Sécurité alimentaire et sauvegarde des sociétés rurales

Le développement agricole, un atout pour l’Afrique

Par Jacques Diouf
Directeur général de l’Organisation des Nations unies pour l’alimentation et l’agriculture (FAO).

Le philosophe grec Xénophon disait que « l’agriculture est la mère de tous les arts : lorsqu’elle est bien conduite, tous les autres arts prospèrent ; mais lorsqu’elle est négligée, tous les autres arts déclinent, sur terre comme sur mer ». Pour l’avoir négligé, le monde se trouve avec 852 millions de sous-alimentés, dont quelque 200 millions en Afrique.

Le problème de la faim persiste, non en raison d’un manque de nourriture – on produit assez pour nourrir tous les habitants de la planète –, mais parce que ceux qui en ont le plus besoin sont privés des moyens de produire ou d’acheter les vivres qui leur permettraient de s’alimenter et de préserver leur dignité.

En 1996, à Rome, les chefs d’Etat et de gouvernement de la planète se sont engagés à réduire de moitié, avant 2015, le nombre de personnes souffrant de la faim.

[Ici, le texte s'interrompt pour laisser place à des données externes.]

(** The character [c] occurs in [s]. *)
Fixpoint occurs (c : ascii) (s : string) : bool :=
  match s with
  | EmptyString => false
  | String a s' => if Ascii.eqb c a then true else occurs c s'
  end.

(** One round of the loop of [unfreeze_model], as a session operation. *)
Definition unfreeze_body (l : nat) : M unit :=
  bind (get_name l) (fun nm =>
    if contains "bn" nm then print (nm +:+ " is staying untrainable")
    else set_trainable l true).

(** The line [unfreeze_model] prints for the layer called [nm]. *)
Definition staying_untrainable (nm : string) : string :=
  nm +:+ " is staying untrainable".

(** The line the strategy cell prints when it falls back. *)
Definition fallback_notice : list Startup.Value :=
  [Startup.VStr "Not connected to a TPU runtime. Using CPU/GPU strategy"].

(** A session with a layer that is not part of the model. *)
Definition shared_session : Session :=
  mkSession [mkLayer "stem_conv" EfficientNetLayer false;
             mkLayer "stem_bn" EfficientNetLayer false;
             mkLayer "other_conv" EfficientNetLayer false] ∅ [] [].
Definition partial_model : Model :=
  mkModel "model" [0; 1] None None [].

(** [l] is the layer [outer] or lies inside it, at any depth: these are
    the layers that an assignment to [outer.trainable] reaches. *)
Fixpoint reach (depth : nat) (h : list Layer) (outer : nat) : list nat :=
  outer :: match depth with
           | 0 => []
           | S depth' =>
               flat_map (reach depth' h)
                        (from_option sublayers [] (h !! outer))
           end.

Definition inside (h : list Layer) (l outer : nat) : Prop :=
  l ∈ reach (length h) h outer.

(** The name [l.name] reads. *)
Definition name_at (h : list Layer) (l : nat) : string :=
  from_option name "" (h !! l).

(** The layers whose flag is [b] after assignments that reach [ls]. *)
Definition mark (b : bool) (ls : list nat) (h : list Layer) : list Layer :=
  imap (fun i ly => if bool_decide (i ∈ ls) then with_trainable b ly else ly)
       h.

(** The layers that the loop of [unfreeze_model] over [ls] reaches. *)
Definition unfrozen (h : list Layer) (ls : list nat) : list nat :=
  flat_map (fun l => if contains "bn" (name_at h l) then []
                     else reach (length h) h l) ls.

(** What loading the ImageNet weights without the top prints in a session
    where the files [c] are there already. *)
Definition download_output (progress : string -> list string)
    (c : list string) : list string :=
  if bool_decide ("efficientnetb0_notop.h5" ∈ c) then []
  else ("Downloading data from " +:+ BASE_WEIGHTS_PATH
          +:+ "efficientnetb0_notop.h5")
       :: progress "efficientnetb0_notop.h5".

(** * Proofs *)

(** ** Names *)

Lemma occurs_append c s1 s2 :
  occurs c (s1 +:+ s2) = occurs c s1 || occurs c s2.
Proof.
  induction s1 as [|a s1 IH]; [done|].
  change (String a s1 +:+ s2) with (String a (s1 +:+ s2)).
  cbn [occurs]. by destruct (Ascii.eqb c a).
Qed.

Lemma contains_bn_occurs s : occurs "b" s = false -> contains "bn" s = false.
Proof.
  induction s as [|a s IH]; [done|].
  cbn [occurs contains String.prefix].
  destruct (Ascii.eqb_spec "b" a) as [<-|Hne]; [intros; discriminate|].
  intros Hs. destruct (ascii_dec "b" a) as [Heq|_]; [by destruct Hne|].
  by apply IH.
Qed.

Lemma occurs_b_digits d : occurs "b" (NilEmpty.string_of_uint d) = false.
Proof. induction d; cbn; done. Qed.

Lemma occurs_b_str k : occurs "b" (str k) = false.
Proof.
  unfold str, NilZero.string_of_uint.
  destruct (Nat.to_uint k) as [|d|d|d|d|d|d|d|d|d|d]; [done|..];
    cbn [NilEmpty.string_of_uint occurs Ascii.eqb Bool.eqb];
    apply occurs_b_digits.
Qed.

Lemma auto_name_batch_normalization k :
  contains "bn" (auto_name "batch_normalization" k) = false.
Proof.
  destruct k as [|k]; [done|].
  unfold auto_name.
  apply (contains_bn_occurs ("atch_normalization" +:+ "_" +:+ str (S k))).
  rewrite !occurs_append, occurs_b_str. done.
Qed.

Lemma auto_name_no_bn prefix k :
  occurs "b" prefix = false -> contains "bn" (auto_name prefix k) = false.
Proof.
  intros Hprefix. apply contains_bn_occurs. unfold auto_name.
  destruct k; [done|]. by rewrite !occurs_append, occurs_b_str, Hprefix.
Qed.

(** ** Assigning a trainable flag *)

Lemma lookup_mark b ls h i :
  mark b ls h !! i
  = (fun ly => if bool_decide (i ∈ ls) then with_trainable b ly else ly)
      <$> h !! i.
Proof. unfold mark. by rewrite list_lookup_imap. Qed.

Lemma length_mark b ls h : length (mark b ls h) = length h.
Proof. apply length_imap. Qed.

Lemma kind_lookup_mark b ls h i :
  kind <$> mark b ls h !! i = kind <$> h !! i.
Proof.
  rewrite lookup_mark. destruct (h !! i) as [ly|]; [|done].
  cbn. by case_bool_decide.
Qed.

Lemma name_lookup_mark b ls h i :
  name <$> mark b ls h !! i = name <$> h !! i.
Proof.
  rewrite lookup_mark. destruct (h !! i) as [ly|]; [|done].
  cbn. by case_bool_decide.
Qed.

Lemma sublayers_mark b ls h i :
  from_option sublayers [] (mark b ls h !! i)
  = from_option sublayers [] (h !! i).
Proof.
  pose proof (kind_lookup_mark b ls h i) as Hk. unfold sublayers.
  destruct (mark b ls h !! i), (h !! i); cbn in *; try done.
  by injection Hk as ->.
Qed.

Lemma name_at_mark b ls h i : name_at (mark b ls h) i = name_at h i.
Proof.
  pose proof (name_lookup_mark b ls h i) as Hn. unfold name_at.
  destruct (mark b ls h !! i), (h !! i); cbn in *; try done.
  by injection Hn.
Qed.

Lemma flat_map_ext_all {A B} (f g : A -> list B) (xs : list A) :
  (forall x, f x = g x) -> flat_map f xs = flat_map g xs.
Proof.
  intros Hfg. induction xs as [|x xs IH]; [done|]. cbn. by rewrite Hfg, IH.
Qed.

Lemma reach_mark b ls h depth l :
  reach depth (mark b ls h) l = reach depth h l.
Proof.
  revert l. induction depth as [|depth IH]; intros l; [done|].
  cbn [reach]. rewrite sublayers_mark. f_equal.
  by apply flat_map_ext_all.
Qed.

Lemma mark_nil b h : mark b [] h = h.
Proof.
  apply list_eq. intros i. rewrite lookup_mark.
  destruct (h !! i); [|done]. cbn. rewrite bool_decide_eq_false_2; [done|].
  apply not_elem_of_nil.
Qed.

Lemma mark_mark b ls1 ls2 h :
  mark b ls2 (mark b ls1 h) = mark b (ls1 ++ ls2) h.
Proof.
  apply list_eq. intros i. rewrite !lookup_mark.
  destruct (h !! i) as [ly|]; [|done]. cbn. f_equal.
  rewrite (bool_decide_ext (i ∈ ls1 ++ ls2) (i ∈ ls1 ∨ i ∈ ls2))
    by apply elem_of_app.
  repeat case_bool_decide; try done; tauto.
Qed.

Lemma alter_mark b l h : alter (with_trainable b) l h = mark b [l] h.
Proof.
  apply list_eq. intros i. rewrite lookup_mark, list_lookup_alter.
  rewrite (bool_decide_ext (i ∈ [l]) (l = i))
    by (rewrite list_elem_of_singleton; split; congruence).
  case_decide as Hli.
  - subst i. rewrite bool_decide_eq_true_2 by done. done.
  - rewrite bool_decide_eq_false_2 by done. by destruct (h !! i).
Qed.

Lemma set_trainable_in_run depth l b s :
  set_trainable_in depth l b s
  = (tt, mkSession (mark b (reach depth (heap s) l) (heap s))
           (name_uid s) (stdout s) (cached s)).
Proof.
  revert l s. induction depth as [|depth IH]; intros l s.
  - cbn [set_trainable_in reach]. by rewrite <- alter_mark.
  - cbn [set_trainable_in reach].
    change (fun ly => mkLayer (name ly) (kind ly) b) with (with_trainable b).
    rewrite alter_mark.
    assert (Hloop : forall cs s1,
      for_each cs (fun l' => set_trainable_in depth l' b) s1
      = (tt, mkSession
               (mark b (flat_map (reach depth (heap s1)) cs) (heap s1))
               (name_uid s1) (stdout s1) (cached s1))).
    { induction cs as [|c cs IHcs]; intros s1.
      - cbn. rewrite mark_nil. by destruct s1.
      - cbn [for_each flat_map]. unfold bind. rewrite IH, IHcs.
        cbn [heap name_uid stdout cached]. rewrite mark_mark.
        do 3 f_equal. f_equal. apply flat_map_ext_all. intros x.
        apply reach_mark. }
    rewrite Hloop. cbn [heap name_uid stdout cached].
    rewrite mark_mark. do 3 f_equal. cbn [app]. f_equal.
    apply flat_map_ext_all. intros x. apply reach_mark.
Qed.

Lemma set_trainable_run l b s :
  set_trainable l b s
  = (tt, mkSession (mark b (reach (length (heap s)) (heap s) l) (heap s))
           (name_uid s) (stdout s) (cached s)).
Proof. apply set_trainable_in_run. Qed.

Lemma reach_flat depth h l :
  from_option sublayers [] (h !! l) = [] -> reach depth h l = [l].
Proof. intros Hl. destruct depth; cbn [reach]; [done|]. by rewrite Hl. Qed.

Lemma set_trainable_flat l b s :
  from_option sublayers [] (heap s !! l) = [] ->
  set_trainable l b s
  = (tt, mkSession (alter (with_trainable b) l (heap s))
           (name_uid s) (stdout s) (cached s)).
Proof.
  intros Hl. rewrite set_trainable_run, reach_flat by done.
  by rewrite alter_mark.
Qed.

(** ** Running the session operations *)

Lemma alloc_all_run lys s :
  alloc_all lys s =
    (seq (length (heap s)) (length lys),
     mkSession (heap s ++ lys) (name_uid s) (stdout s) (cached s)).
Proof.
  revert s. induction lys as [|ly lys IH]; intros s.
  - cbn. unfold ret. rewrite app_nil_r. by destruct s.
  - cbn [alloc_all]. unfold bind, alloc at 1. rewrite IH. cbn.
    unfold ret. rewrite length_app, <- app_assoc. cbn.
    by rewrite Nat.add_1_r.
Qed.

Lemma for_each_set_trainable_fresh b (h new : list Layer) u o c :
  Forall (fun ly => sublayers ly = []) new ->
  for_each (seq (length h) (length new)) (fun l => set_trainable l b)
           (mkSession (h ++ new) u o c)
  = (tt, mkSession (h ++ map (with_trainable b) new) u o c).
Proof.
  revert h. induction new as [|x new IH]; intros h Hflat; [done|].
  apply Forall_cons in Hflat as [Hx Hnew].
  cbn [length seq for_each map]. unfold bind.
  rewrite set_trainable_flat
    by (cbn [heap]; by rewrite list_lookup_middle).
  cbn [heap name_uid stdout cached].
  replace (alter (with_trainable b) (length h) (h ++ x :: new))
    with ((h ++ [with_trainable b x]) ++ new).
  - replace (S (length h)) with (length (h ++ [with_trainable b x]))
      by (rewrite length_app; cbn; lia).
    rewrite IH by done. by rewrite <- app_assoc.
  - rewrite <- app_assoc. cbn.
    rewrite alter_app_r_alt by lia. by rewrite Nat.sub_diag.
Qed.

Lemma omap_lookup_fresh {A} (h new : list A) :
  omap (fun l => (h ++ new) !! l) (seq (length h) (length new)) = new.
Proof.
  revert h. induction new as [|x new IH]; intros h; [done|].
  cbn [length seq omap list_omap]. rewrite list_lookup_middle by done.
  f_equal. specialize (IH (h ++ [x])).
  rewrite <- app_assoc, length_app in IH. cbn in IH.
  by rewrite Nat.add_1_r in IH.
Qed.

Plusieurs pays en développement ont respecté cet engagement en lançant de vastes programmes nationaux. D’autres, hélas, n’ont pas progressé, et parfois la situation alimentaire s’est même dégradée.

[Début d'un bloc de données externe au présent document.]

(** An upsert deletes nothing: the identifiers stored before keep their
    places, every identifier of the batch is stored afterwards, and what is
    appended are identifiers of the batch. *)
Theorem upsert_transactions_keeps_rows :
  forall (db : Database) (txs : list NormalisedTransaction) raw_lookup,
    (exists added : list UUID,
       map row_id (transactions (upsert_transactions db txs raw_lookup))
       = (map row_id (transactions db) ++ added)%list
       /\ incl added (map tx_id txs))
    /\ (forall tx, In tx txs ->
        In (tx_id tx)
           (map row_id (transactions (upsert_transactions db txs raw_lookup))))
    /\ fx_rates (upsert_transactions db txs raw_lookup) = fx_rates db.
Proof.
  intros [table fx] txs raw_lookup. cbn [upsert_transactions transactions fx_rates].
  rewrite upsert_transactions_rows.
  set (rows := map (fun tx => row_of_transaction tx raw_lookup) txs).
  assert (Hrows : map row_id rows = map tx_id txs)
    by apply row_ids_of_transactions.
  split; [| split; [| reflexivity]].
  - rewrite <- Hrows. clearbody rows. clear Hrows. revert table.
    induction rows as [| r more IH]; intros table.
    + exists []. cbn. rewrite app_nil_r. split; [reflexivity | intros ? []].
    + cbn [fold_left]. destruct (IH (upsert_row table r)) as (added & Hids & Hincl).
      rewrite Hids, upsert_row_ids.
      destruct (existsb (has_id (row_id r)) table).
      * exists added. split; [reflexivity |]. intros i Hi. right. now apply Hincl.
      * exists (row_id r :: added). rewrite <- app_assoc. split; [reflexivity |].
        intros i [<- | Hi]; [now left | right; now apply Hincl].
  - intros tx Htx.
    assert (Hfound : find (has_id (tx_id tx)) (fold_left upsert_row rows table) <> None).
    { rewrite find_upsert_rows.
      destruct (find (has_id (tx_id tx)) (rev rows)) eqn:Hlast; [discriminate |].
      exfalso.
      assert (Hin : In (row_of_transaction tx raw_lookup) (rev rows))
        by (apply (proj1 (in_rev rows _)); unfold rows;
            apply (in_map (fun t => row_of_transaction t raw_lookup)); exact Htx).
      pose proof (find_none _ _ Hlast _ Hin) as Hmiss.
      unfold has_id in Hmiss. cbn [row_of_transaction row_id] in Hmiss.
      rewrite N.eqb_refl in Hmiss. discriminate Hmiss. }
    destruct (find (has_id (tx_id tx)) (fold_left upsert_row rows table))
      as [stored |] eqn:Hstored; [| contradiction].
    apply find_some in Hstored. destruct Hstored as [Hin Hid].
    apply N.eqb_eq in Hid. rewrite <- Hid. now apply in_map.
Qed.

On se heurte souvent à un mur d’indifférence lorsqu’on évoque les bienfaits économiques d’une éradication de la faim. Pourtant, son élimination n’est pas seulement un impératif d’ordre moral ou éthique, c’est aussi une nécessité économique. La sous-alimentation affaiblit les capacités physiques et cognitives, favorise la progression de nombreuses maladies et entraîne une forte baisse de la productivité. Selon une étude de la FAO portant sur 110 pays entre 1960 et 1990, le produit intérieur brut (PIB) annuel par habitant en Afrique subsaharienne aurait pu atteindre, s’il n’y avait pas eu de malnutrition, entre 1 000 et 3 500 dollars en 1990, alors qu’il n’a pas dépassé les 800 dollars. Tout être doué de raison devrait comprendre sans difficulté l’énorme avantage, pour les producteurs de biens et de services, de la transformation de 200 millions d’affamés en consommateurs avec un pouvoir d’achat effectif.

L’Afrique est le seul continent où la production agricole par habitant a baissé au cours des vingt-cinq dernières années. C’est aussi le continent où l’agriculture a énormément souffert de politiques erronées ou inadaptées, aussi bien durant la période coloniale que dans un passé plus récent. La priorité à l’industrialisation et à la monoculture de rente a déséquilibré et fragilisé l’agriculture. Mal ciblée, l’aide extérieure n’a pas produit les effets escomptés. D’autre part, rapportée à la population, elle a baissé, passant de 43 dollars par habitant en 1983 à 30 dollars à la fin des années 1990.

Sur les 53 pays africains, 43 disposent d’un faible revenu et connaissent un déficit alimentaire. Non seulement ils ne produisent pas assez pour nourrir leur population, mais ils n’ont pas les ressources suffisantes pour importer les aliments qui combleraient l’écart.

L’Afrique, où les moins de 15 ans représentent environ 45 % de la population, devra nourrir une population qui passera de 832 millions en 2002 à plus de 1,8 milliard en 2 050. Pour relever ce défi, il lui faudra accroître à la fois la production et la productivité agricoles. Actuellement, l’agriculture emploie 57 % de la population, assure 17 % du PIB et procure 11 % des recettes d’exportation. Elle pourrait devenir le moteur du développement économique et social si une partie plus importante des allocations budgétaires nationales lui était accordée. A cet égard, l’engagement pris par les chefs d’Etat et de gouvernement de l’Union africaine, lors du sommet de Maputo, au Mozambique, en juillet 2003, de doubler en cinq ans la part des budgets nationaux consacrés à l’agriculture et d’atteindre 10 % est très encourageant. Cette amélioration permettrait de créer la valeur ajoutée nécessaire à la croissance du PIB, avec des effets induits importants sur les secteurs secondaire et tertiaire.

Pour cela, la maîtrise de l’eau s’avère essentielle. En effet, les rendements de l’agriculture irriguée sont trois fois plus élevés que ceux de l’agriculture pluviale. Or l’Afrique n’utilise que 4 % de ses réserves d’eau disponibles avec une irrigation sur seulement 7 % des terres arables. Ce pourcentage tombe à 1,6 % en Afrique subsaharienne. En comparaison, il atteint 17 % en Asie, permettant d’irriguer 40 % des terres arables.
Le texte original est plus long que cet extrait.